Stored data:
━━━━━━━━━━━━━━━━
(** X13. The main block writes a file only when asked to: if the files
    differ after a session, the second line typed, stripped of white
    space and put in lower case, is exactly [y]. *)
Theorem writes_only_on_y (lib : Lib) (keys : list keyboard) (w : World) :
  files (snd (main lib keys w)) <> files w ->
  exists grid_text save_text keys',
    keys = Line grid_text :: Line save_text :: keys'
    /\ py_lower lib (strip save_text) = lit "y".
Proof.
  rewrite main_files. unfold main_body. intros H.
  apply files_changed_bind in H as (g & k1 & w1 & E1 & F1 & H);
    [| apply keeps_files_input].
  apply input_done in E1. subst keys.
  destruct (grid_size_step lib g) as [r Hstep].
  apply files_changed_bind in H as (n & k2 & w2 & E2 & F2 & H).
  2: { intros keys w0. now rewrite Hstep. }
  rewrite Hstep in E2. inversion E2; subst k2 w2. clear E2.
  apply files_changed_bind in H as (s & k3 & w3 & E3 & F3 & H);
    [| apply keeps_files_input].
  apply input_done in E3. subst k1.
  apply files_changed_bind in H as (c & k4 & w4 & E4 & F4 & H);
    [| apply keeps_files_input].
  exists g, s, k3. split; [reflexivity |].
  destruct (pystr_eqb (py_lower lib (strip s)) (lit "y")) eqn:Hy.
  - now apply bool_decide_eq_true_1 in Hy.
  - exfalso. apply H. apply keeps_files_asking.
Qed.

Lemma run_bind_done {A B} (m : Run A) (k : A -> Run B) (a : A)
    (keys keys' : list keyboard) (w w' : World) :
  m keys w = (Done a, keys', w') -> run_bind m k keys w = k a keys' w'.
Proof. unfold run_bind. now intros ->. Qed.

Lemma location_accepted (lib : Lib) (lat_text lon_text : pystr) (lat lon : R)
    (location : Location lib) (keys : list keyboard) (w : World) :
  py_float lib lat_text = inl lat -> py_float lib lon_text = inl lon ->
  EarthLocation lib lat lon = Ok location ->
  get_user_location lib (Line lat_text :: Line lon_text :: keys) w =
    (Done location, keys,
     {| console :=
          (console w ++ lit "Enter your latitude (e.g., 51.4769 for Greenwich): ")
            ++ lit "Enter your longitude (e.g., -0.0005 for Greenwich): ";
        files := files w |}).
Proof.
  intros Hlat Hlon Hloc. unfold get_user_location, try_except_ValueError.
  rewrite input_line, (float_of_value lib lat_text lat) by assumption.
  rewrite input_line, (float_of_value lib lon_text lon) by assumption.
  unfold lift. now rewrite Hloc.
Qed.

Lemma datetime_blank (lib : Lib) (text : pystr) (keys : list keyboard) (w : World) :
  Forall (fun c => is_space c = true) text ->
  get_user_datetime lib (Line text :: keys) w =
    (Done (Time_now lib), keys,
     {| console :=
          console w
            ++ lit "Enter date and time in YYYY-MM-DD HH:MM format (leave blank for current time): ";
        files := files w |}).
Proof.
  intros Hblank. unfold get_user_datetime. rewrite input_line.
  now rewrite strip_blank.
Qed.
━━━━━━━━━━━━━━━━
## What is needed
Once you find the line with "apply input_done in E3. subst k1." above, print it and every line after it up to and including the line with "rewrite input_line, (float_of_value lib lat_text", exactly as written and nothing else.

## Solved problem
  apply input_done in E3. subst k1.
  apply files_changed_bind in H as (c & k4 & w4 & E4 & F4 & H);
    [| apply keeps_files_input].
  exists g, s, k3. split; [reflexivity |].
  destruct (pystr_eqb (py_lower lib (strip s)) (lit "y")) eqn:Hy.
  - now apply bool_decide_eq_true_1 in Hy.
  - exfalso. apply H. apply keeps_files_asking.
Qed.

Lemma run_bind_done {A B} (m : Run A) (k : A -> Run B) (a : A)
    (keys keys' : list keyboard) (w w' : World) :
  m keys w = (Done a, keys', w') -> run_bind m k keys w = k a keys' w'.
Proof. unfold run_bind. now intros ->. Qed.

Lemma location_accepted (lib : Lib) (lat_text lon_text : pystr) (lat lon : R)
    (location : Location lib) (keys : list keyboard) (w : World) :
  py_float lib lat_text = inl lat -> py_float lib lon_text = inl lon ->
  EarthLocation lib lat lon = Ok location ->
  get_user_location lib (Line lat_text :: Line lon_text :: keys) w =
    (Done location, keys,
     {| console :=
          (console w ++ lit "Enter your latitude (e.g., 51.4769 for Greenwich): ")
            ++ lit "Enter your longitude (e.g., -0.0005 for Greenwich): ";
        files := files w |}).
Proof.
  intros Hlat Hlon Hloc. unfold get_user_location, try_except_ValueError.
  rewrite input_line, (float_of_value lib lat_text lat) by assumption.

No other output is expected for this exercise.